As culture night took off in Galway yesterday evening, the maggots had been swallowed by two cows, who had begat the two bulls central to the Táin Bó Cuailgne.

Accompanied by a plethora of pink pigs made from water bottles and milk cartons, the two bulls charged down Galway’s Shop Street to the river Corrib at the Spanish Arch. Some 30 members of the Earwig Arts Group from Tuam, including queen Meadbh herself, took no hostages as they played out the mythical events that led up to the epic battle. Inside the city museum, members of the Galway Early Music Group hosted a Renaissance dance workshop in costume.
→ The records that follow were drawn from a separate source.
(** * Mastra code-review service: static analyzer, per-file workflow,
      fan-out of the webhook handler and the Markdown report composer.

    Shallow embedding of
      - src/tools/static-analyzer.ts        (staticAnalyzerTool.execute)
      - src/workflows/code-review-workflow.ts (the three workflow steps)
      - the webhook handler and generateReportMarkdown of the worker entry.

    JavaScript strings are sequences of UTF-16 code units; they are modelled
    as [list N].  Counts ([length], line numbers, metrics) are [nat]. *)

From Stdlib Require Import NArith Lia String Ascii DecimalString Sorted.
From stdpp Require Import base list.

Local Open Scope N_scope.

(** ** JavaScript strings *)

Module JS.

Definition jsstring := list N.

Fixpoint bytes_of (s : string) : list N :=
  match s with
  | EmptyString => []
  | String a s' => N_of_ascii a :: bytes_of s'
  end.

Definition cont (b : N) : N := N.land b 63.

(** UTF-8 bytes to UTF-16 code units; used to write string literals of the
    source (which contain Chinese text and emoji) in this file. *)
Fixpoint utf16_of_bytes (l : list N) : jsstring :=
  match l with
  | [] => []
  | b :: l1 =>
    if b <? 128 then b :: utf16_of_bytes l1
    else match l1 with
    | [] => [65533]
    | b2 :: l2 =>
      if b <? 224 then
        N.lor (N.shiftl (N.land b 31) 6) (cont b2) :: utf16_of_bytes l2
      else match l2 with
      | [] => [65533]
      | b3 :: l3 =>
        if b <? 240 then
          N.lor (N.shiftl (N.land b 15) 12)
                (N.lor (N.shiftl (cont b2) 6) (cont b3)) :: utf16_of_bytes l3
        else match l3 with
        | [] => [65533]
        | b4 :: l4 =>
          let cp := N.lor (N.shiftl (N.land b 7) 18)
                    (N.lor (N.shiftl (cont b2) 12)
                    (N.lor (N.shiftl (cont b3) 6) (cont b4))) in
          let v := cp - 65536 in
          (55296 + N.shiftr v 10) :: (56320 + N.land v 1023)
            :: utf16_of_bytes l4
        end
      end
    end
  end.

Definition lit (s : string) : jsstring := utf16_of_bytes (bytes_of s).

(** Template interpolation of a non-negative integer: its decimal digits. *)
Definition show_nat (n : nat) : jsstring :=
  lit (NilEmpty.string_of_uint (Nat.to_uint n)).

(** [s.split('\n')]: the pieces between line feeds; never empty, the empty
    string splits into one empty line. *)
Fixpoint split_lines (s : jsstring) : list jsstring :=
  match s with
  | [] => [[]]
  | c :: s' =>
    if c =? 10 then [] :: split_lines s'
    else match split_lines s' with
         | [] => [[c]]
         | l :: ls => (c :: l) :: ls
         end
  end.

Definition dq : jsstring := [34].
Definition nl : jsstring := [10].

End JS.

Import JS.

(** ** Regular expressions

    The three patterns of the analyzer use literals, character classes,
    alternation, [?], [*] and [+]; no anchors, groups are only used for
    alternation.  [RegExp.prototype.test] answers whether some substring of
    the line is in the language of the pattern. *)

Module Regex.

Inductive re : Type :=
| Empty : re                        (* matches nothing *)
| Eps : re                          (* matches the empty string *)
| Cls (p : N -> bool) : re          (* one code unit satisfying p *)
| Seq (r1 r2 : re) : re
| Alt (r1 r2 : re) : re
| Star (r : re) : re.

Definition Opt (r : re) : re := Alt r Eps.
Definition Plus (r : re) : re := Seq r (Star r).

(** Declarative meaning of a pattern. *)
Inductive matches : re -> jsstring -> Prop :=
| m_eps : matches Eps []
| m_cls p c : p c = true -> matches (Cls p) [c]
| m_seq r1 r2 s1 s2 :
    matches r1 s1 -> matches r2 s2 -> matches (Seq r1 r2) (s1 ++ s2)
| m_alt_l r1 r2 s : matches r1 s -> matches (Alt r1 r2) s
| m_alt_r r1 r2 s : matches r2 s -> matches (Alt r1 r2) s
| m_star_nil r : matches (Star r) []
| m_star_cons r s1 s2 :
    matches r s1 -> matches (Star r) s2 -> matches (Star r) (s1 ++ s2).
(** X4. For every corpus of fewer than [2 ^ 52] documents the sample size
    is 0 exactly when there are at most five documents: from six documents
    on the ontology detection gets at least one. *)
Theorem sample_size_zero_iff_at_most_five (n : nat) :
  Z.of_nat n < 2 ^ 52 ->
  (sample_size percent n = Some 0 <-> (n <= 5)%nat).
Proof.
  intros Hn. rewrite sample_size_formula by done.
  pose proof (round_half_even_tenth_zero (Z.of_nat n) ltac:(lia)) as Hzero.
  split.
  - intros [= Hk]. apply Hzero in Hk. lia.
  - intros Hle. f_equal. apply Hzero. lia.
Qed.

Lemma sample_size_zero_iff_at_most_five_witness :
  sample_size percent 6 = Some 0 <-> (6 <= 5)%nat.
Proof. apply (sample_size_zero_iff_at_most_five 6). vm_compute. reflexivity. Defined.

(** X5. More documents never give a smaller sample: for corpora of fewer
    than [2 ^ 52] documents the sample size grows weakly with the number of
    documents and never exceeds it. *)
Theorem sample_size_monotone (n m : nat) :
  (n <= m)%nat -> Z.of_nat m < 2 ^ 52 ->
  exists k k' : Z,
    sample_size percent n = Some k /\
    sample_size percent m = Some k' /\
    0 <= k <= k' /\ k' <= Z.of_nat m.
Proof.
  intros Hnm Hm.
  exists (round_half_even (Z.of_nat n) 10), (round_half_even (Z.of_nat m) 10).
  rewrite !sample_size_formula by lia. repeat split.
  - apply round_half_even_tenth_le. lia.
  - apply round_half_even_mono; lia.
  - apply round_half_even_tenth_le. lia.
Qed.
Upstairs, a series of events had been organised by Galway city council artist-in-residence Bernadette Divilly on the theme of “gratitude for water”.

Gratitude for a dry and balmy evening was the message on many lips, as hundreds of people participated in a diverse range of free events, including storytelling and readings in the Galway Arts Centre, and music with the Galway Boy Singers and Contempo Quarter in St Nicholas’s Collegiate Church.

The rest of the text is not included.